Joan Didion |
Joan Didion
Precaria cordura
LUIS DANIEL IZPIZUA 2 NOV 2006
"Te sientas a cenar, y la vida que conoces se acaba", nos dice Joan Didion de forma reiterada en su muy hermoso libro El año del pensamiento mágico. Un libro sobre el duelo tras la muerte de alguien con quien nuestra vida se hallaba fuertemente vinculada; en el caso de la autora, su marido, John Gregory Dunne. Se disponían a cenar juntos el 30 de diciembre de 2003 después haber visitado a su hija Quintana, en coma en el hospital tras un choque séptico producido por una gripe que había derivado en neumonía. John le había pedido un whisky antes de sentarse, se sentaron a la mesa, ella removía la ensalada, John hablaba, de repente dejó de hablar. Ante el silencio de su marido, alzó la vista y lo vio desplomado, inmóvil y con la mano izquierda levantada. Al principio creyó que era una broma y le recriminó por ello. Luego pensó que se había atragantado e intentó hacerle la maniobra de Heimlich. Después vino la llamada a una ambulancia, la conversión del salón en una sala de urgencias, el electrocardiograma, las palas desfibriladoras, el viaje al hospital, la breve espera, la notificación de la muerte. "Está bien" -dijo el asistente social-. Es una mujer muy entera".
Joan Didion, sin embargo, desmenuza a lo largo del libro el "efecto persona muy entera". Lo sorprendente en él, lo fascinante, es esa patología de la normalidad que nos revela, la otra cara a la que parece plegarse una racionalidad aparentemente sin tacha. Tras la muerte de su marido, Joan Didion no parece alejarse en ningún momento de aquella entereza primera, e indaga y analiza con minuciosidad sus estados de ánimo, los momentos anteriores y posteriores al acontecimiento, consulta libros y artículos de psicología, informes médicos, cuadros clínicos sobre la enfermedad de su marido. Y, sin embargo. Cuando le preguntan si desea que le hagan la autopsia al cadáver de su marido, responde que sí, sin dudarlo, pese a que había presenciado ya algunas y sabía lo desagradables que eran. Duda, después, ante la posibilidad de donar alguno de los órganos de su marido, órganos que concluye que sólo podían ser las córneas, tras reflexionar sobre las circunstancias que se requieren para donar los órganos de un cadáver. Dona la ropa de su marido a una institución de caridad, aunque se resiste a entregar sus zapatos. Se ocupa de las necrológicas, organiza los funerales. Pero, a pesar de todo, comprende que si se había resistido a entregar los zapatos de su marido era porque "cómo podría regresar si no tenía zapatos". Si se había negado a donar sus córneas era porque "cómo podría regresar si no tenía órganos". Si había aceptado la autopsia era con la esperanza de que los médicos descubrieran que se habían equivocado y que estaba vivo. Si las necrológicas le habían molestado tanto, era porque "había permitido que otra gente pensara que estaba muerto. Había dejado que lo enterraran vivo". Joan Didion no creía en la resurrección de la carne, pero aún creía que, dadas las circunstancias adecuadas, él volvería. "Que volviera, ese había sido durante aquellos meses mi objetivo oculto, mi truco mágico".
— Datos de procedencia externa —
(** * Signal-to-order risk pipeline: a shallow embedding

    The TypeScript sources of the trading bot (signal validator, position
    sizer, risk manager, safety manager, execution engine, and the parts of
    the webhook server and of the trading engine that compute on their
    results) are transcribed here as Rocq functions, and the properties
    stated for them are settled against these functions.

    Conventions of the embedding.
    - A JavaScript [number] is modelled twice.  Where a property rests on
      the comparisons, on the order of the checks and of the operations or
      on the state, a number is an exact rational ([Q]) with the boolean
      comparisons of [QArith]: rounding, [NaN] and the infinities are
      outside that model (but for [maxDrawdown] in [RiskMonitor], whose
      division by the peak balance is modelled with its infinite results),
      and no property stated there depends on how a result is rounded.
      Where a property does depend on it, the function is transcribed
      again in [Binary64], over the binary64 numbers of the language, and
      the property is stated there.
    - A mutable object is a record, and a method is a function from the
      old state to a result and the new state.
    - [Date.now()] is read once per call and passed as [now] (milliseconds).
    - Calls to the logger have no counterpart.
    - What the JavaScript runtime supplies ([Number.prototype.toString],
      [parseFloat], the local calendar of [Date], [Math.pow]) is the interface
      [JsRuntime]. *)

From Stdlib Require Import Floats QArith Qminmax Qabs ZArith Lqa Lia.
From Stdlib Require Import DecimalString.
From stdpp Require Import base strings list gmap.

Local Open Scope Q_scope.

(** ** JavaScript numbers *)

Definition num_lt (a b : Q) : bool := negb (Qle_bool b a).
Definition num_gt (a b : Q) : bool := num_lt b a.
Definition num_le (a b : Q) : bool := Qle_bool a b.
Definition num_ge (a b : Q) : bool := Qle_bool b a.

(** Truthiness of a number: every number except zero. *)
Definition truthy (a : Q) : bool := negb (Qeq_bool a 0).

(** Truthiness of an optional number ([undefined] is falsy). *)
Definition optTruthy (a : option Q) : bool :=
  match a with
  | Some x => truthy x
  | None => false
  end.

(** [a || b] on an optional number [a]. *)
Definition orDefault (a : option Q) (b : Q) : Q :=
  match a with
  | Some x => if truthy x then x else b
  | None => b
  end.

Definition ofNat (n : nat) : Q := inject_Z (Z.of_nat n).

(** What the host supplies. *)
Class JsRuntime := {
  (** [String(x)] for a number [x], as used by template literals *)
  numToString : Q -> string;
  (** [(getFullYear(), getMonth(), getDate())] of [new Date(t)] *)
  localDate : Z -> Z * Z * Z;
  (** [Math.pow] *)
  mathPow : Q -> Q -> Q;
  (** [parseFloat] on a string that denotes a number *)
  parseFloat : string -> Q
}.

(** ** Shared types (types/signals.ts, types/bingx.ts, types/config.ts) *)

Inductive SignalAction := BUY | SELL | CLOSE.

Module Strength.
Inductive t := STRONG | MEDIUM | WEAK.
End Strength.

Inductive RiskLevel := LOW | MEDIUM | HIGH | CRITICAL.

Inductive PositionSide := LONG | SHORT.

(** The fields of [ProcessedSignal] read by the pipeline. *)
Record ProcessedSignal := {
  sig_symbol : string;
  sig_action : SignalAction;
  sig_strength : Strength.t;
  sig_price : Q;
  sig_confidence : Q
}.

(** The fields of [BingXPosition] read by the pipeline; [positionAmt] and
    [entryPrice] are the results of [parseFloat] on the exchange's strings. *)
Record BingXPosition := {
  pos_symbol : string;
  pos_positionAmt : Q;
  pos_entryPrice : Q
}.

Record RiskManagementConfig := {
  stopLossPercent : Q;
  takeProfitPercent : Q;
  trailingStopPercent : Q;
  useVolatilityStops : bool;
  maxRiskPerTrade : Q;
  riskRewardRatio : Q
}.

Record TradingConfig := {
  positionSizePercent : Q;
  maxDailyLoss : Q;
  maxOpenPositions : Q;
  leverageMultiplier : Q;
  paperTrading : bool
}.

(** ** trading/risk-manager.ts *)

Module RiskManager.

Record RiskCheckResult := {
  shouldTrade : bool;
  riskLevel : RiskLevel;
  warnings : list string;
  maxPositionSize : Q;
  stopLossPrice : Q;
  takeProfitPrice : Q;
  trailingStopPrice : option Q
}.

(** The fields of the class that [checkTradeRisk] reads or writes. *)
Record State := {
  config : RiskManagementConfig;
  dailyPnL : Q;
  maxDrawdown : Q;
  peakBalance : Q
}.

Definition setPeakBalance (st : State) (b : Q) : State :=
  {| config := config st; dailyPnL := dailyPnL st;
     maxDrawdown := maxDrawdown st; peakBalance := b |}.

(** [calculateDrawdown]: the division is by a [peakBalance] that is not 0. *)
Definition calculateDrawdown (st : State) (currentBalance : Q) : Q * State :=
  if Qeq_bool (peakBalance st) 0 then (0, setPeakBalance st currentBalance)
  else if num_gt currentBalance (peakBalance st)
       then (0, setPeakBalance st currentBalance)
       else (((peakBalance st - currentBalance) / peakBalance st) * 100, st).

Definition riskMultipliers (l : RiskLevel) : Q :=
  match l with
  | LOW => 1
  | MEDIUM => 7 # 10
  | HIGH => 4 # 10
  | CRITICAL => 0
  end.

(** [calculateRiskAdjustedPositionSize]; with [price = 0] JavaScript
    yields an infinity or [NaN] where [Q] yields 0. *)
Definition calculateRiskAdjustedPositionSize
    (accountBalance price : Q) (l : RiskLevel) : Q :=
  let baseSize := accountBalance * (2 # 100) in
  (baseSize * riskMultipliers l) / price.

Definition calculateStopLevels (cfg : RiskManagementConfig)
    (signal : ProcessedSignal) (currentPrice : Q) (volatility : option Q)
    : Q * Q :=
  let '(stopLossDistance, takeProfitDistance) :=
    match volatility with
    | Some v =>
        if truthy v && useVolatilityStops cfg then
          let d := (v / 100) * currentPrice * 2 in
          (d, d * riskRewardRatio cfg)
        else
          (currentPrice * (stopLossPercent cfg / 100),
           currentPrice * (takeProfitPercent cfg / 100))
    | None =>
        (currentPrice * (stopLossPercent cfg / 100),
         currentPrice * (takeProfitPercent cfg / 100))
    end in
  match sig_action signal with
  | BUY => (currentPrice - stopLossDistance, currentPrice + takeProfitDistance)
  | _ => (currentPrice + stopLossDistance, currentPrice - takeProfitDistance)
  end.

(** [calculateTrailingStop]; of the four strings its [side] parameter
    admits, [checkTradeRisk] passes ['LONG'] or ['SHORT']. *)
Definition calculateTrailingStop (currentPrice volatility : Q)
    (side : PositionSide) : Q :=
  let trailingDistance := (volatility / 100) * currentPrice * (15 # 10) in
  match side with
  | LONG => currentPrice - trailingDistance
  | SHORT => currentPrice + trailingDistance
  end.

(** The three locals that the checks of [checkTradeRisk] assign. *)
Record Verdict := {
  v_shouldTrade : bool;
  v_riskLevel : RiskLevel;
  v_warnings : list string
}.

Definition checkTradeRisk (st : State) (signal : ProcessedSignal)
    (currentPrice accountBalance : Q) (openPositions : list BingXPosition)
    (volatility : option Q) : RiskCheckResult * State :=
  let cfg := config st in
  let v := {| v_shouldTrade := true; v_riskLevel := LOW; v_warnings := [] |} in
  (* Check daily loss limit *)
  let v :=
    if num_lt (dailyPnL st) (- (accountBalance * maxRiskPerTrade cfg / 100))
    then {| v_shouldTrade := false; v_riskLevel := CRITICAL;
            v_warnings := v_warnings v ++ ["Daily loss limit reached"%string] |}
    else v in
  (* Check maximum drawdown *)
  let '(currentDrawdown, st) := calculateDrawdown st accountBalance in
  let v :=
    if num_gt currentDrawdown 10
    then {| v_shouldTrade := false; v_riskLevel := CRITICAL;
            v_warnings := v_warnings v ++ ["Maximum drawdown exceeded"%string] |}
    else v in
  (* Check position concentration *)
  let symbolPositions :=
    filter (fun p => pos_symbol p = sig_symbol signal) openPositions in
  let v :=
    if bool_decide (0 < length symbolPositions)%nat
    then {| v_shouldTrade := v_shouldTrade v; v_riskLevel := HIGH;
            v_warnings := v_warnings v
                            ++ ["Position already exists for this symbol"%string] |}
    else v in
  (* Check volatility *)
  let v :=
    if optTruthy volatility
       && match volatility with Some x => num_gt x 50 | None => false end
    then {| v_shouldTrade := v_shouldTrade v; v_riskLevel := HIGH;
            v_warnings := v_warnings v ++ ["High volatility detected"%string] |}
    else v in
  let maxPositionSize :=
    calculateRiskAdjustedPositionSize accountBalance currentPrice (v_riskLevel v) in
  let '(stopLossPrice, takeProfitPrice) :=
    calculateStopLevels cfg signal currentPrice volatility in
  let trailingStopPrice :=
    match volatility with
    | Some x =>
        if useVolatilityStops cfg && truthy x then
          let side := match sig_action signal with BUY => LONG | _ => SHORT end in
          Some (calculateTrailingStop currentPrice x side)
        else None
    | None => None
    end in
  ({| shouldTrade := v_shouldTrade v;
      riskLevel := v_riskLevel v;
      warnings := v_warnings v;
      maxPositionSize := maxPositionSize;
      stopLossPrice := stopLossPrice;
      takeProfitPrice := takeProfitPrice;
      trailingStopPrice := trailingStopPrice |}, st).

End RiskManager.

(** The fields of [RiskMetrics] (risk-manager.ts) read by the safety manager. *)
Record RiskMetrics := {
  rm_currentDrawdown : Q;
  rm_dailyPnL : Q;
  rm_maxDrawdown : Q;
  rm_volatility : Q
}.

(** [BingXAccountInfo]: [availableBalance] is the result of [parseFloat]. *)
Record BingXAccountInfo := {
  availableBalance : Q
}.

(** The fields of [TradeRecord] (database/trading-db.ts) read here; [pnl]
    is optional in the source. *)
Record TradeRecord := {
  tr_id : string;
  tr_symbol : string;
  tr_pnl : option Q
}.

(** ** trading/safety-manager.ts *)

Module SafetyManager.

Record SafetyThresholds := {
  maxDailyLoss : Q;
  maxDrawdown : Q;
  maxOpenPositions : Q;
  maxPositionSize : Q;
  maxLeverage : Q;
  minBalance : Q;
  maxConsecutiveLosses : Q;
  maxVolatility : Q;
  emergencyStopLoss : Q
}.

Record SafetyStatus := {
  isTradingEnabled : bool;
  circuitBreakerActive : bool;
  emergencyStopActive : bool;
  warnings : list string;
  lastCheck : Z;
  riskLevel : RiskLevel
}.

Record CircuitBreakerState := {
  isActive : bool;
  triggerTime : Z;
  triggerReason : string;
  cooldownPeriod : Z;
  autoReset : bool
}.

Record Session := {
  startTime : Z;
  endTime : option Z;
  session_pnl : Q;
  session_trades : Q
}.

Record State := {
  thresholds : SafetyThresholds;
  circuitBreaker : CircuitBreakerState;
  emergencyStop : bool;
  consecutiveLosses : nat;
  dailyLoss : Q;
  lastResetTime : Z;
  tradingSessions : list Session
}.

Definition setCircuitBreaker (st : State) (cb : CircuitBreakerState) : State :=
  {| thresholds := thresholds st; circuitBreaker := cb;
     emergencyStop := emergencyStop st;
     consecutiveLosses := consecutiveLosses st; dailyLoss := dailyLoss st;
     lastResetTime := lastResetTime st; tradingSessions := tradingSessions st |}.

Definition setEmergencyStop (st : State) (b : bool) : State :=
  {| thresholds := thresholds st; circuitBreaker := circuitBreaker st;
     emergencyStop := b;
     consecutiveLosses := consecutiveLosses st; dailyLoss := dailyLoss st;
     lastResetTime := lastResetTime st; tradingSessions := tradingSessions st |}.

Definition setConsecutiveLosses (st : State) (n : nat) : State :=
  {| thresholds := thresholds st; circuitBreaker := circuitBreaker st;
     emergencyStop := emergencyStop st;
     consecutiveLosses := n; dailyLoss := dailyLoss st;
     lastResetTime := lastResetTime st; tradingSessions := tradingSessions st |}.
La vida que conoces se acaba, dice Joan Didion, y nos cuesta aceptarlo. En realidad, más que acabarse, se va con ellos, con los muertos, y ansiamos su regreso para que nos la devuelvan. Nos llevan con ellos, los muertos, y es nuestra vida la que yace enterrada cuando nos dejan. Y nuestra vida está viva, o eso creemos, y es esta vivencia la que vuelve tan transitable el límite entre vida y muerte. Horacio, en una de sus odas -la XXIV del primer libro- le aconseja resignación a Virgilio tras la muerte de Quintillo Varo, ya que serán vanas sus invocaciones a los dioses para que regrese. En cambio, Jaroslav Seifert, en ese maravilloso poema que es El peso de la tierra, se pregunta si a los hombres no les quedará, después de la muerte, un poquito de vida allí abajo, debajo de la tierra. Si no seremos como los árboles, que repiten su copa en la copa de sus propias raíces y éstas aún viven años después de que el árbol haya sido talado. Y pide que lo entierren con un bastón blanco para moverse como un ciego en las tinieblas e intentar comunicarnos desde allí, a través de la hierba, "cómo es la muerte,/ ese instante/ que esperamos durante toda la vida". Pero ellos no nos hablan de su muerte, sino de nuestra vida, a la que arrastran consigo y con la que se resisten a regresar. Por eso hay que dejarlos, concluirá Joan Didion, porque "si hemos de continuar viviendo llega un momento en que debemos abandonar a los muertos, dejarlos marchar, mantenerlos muertos".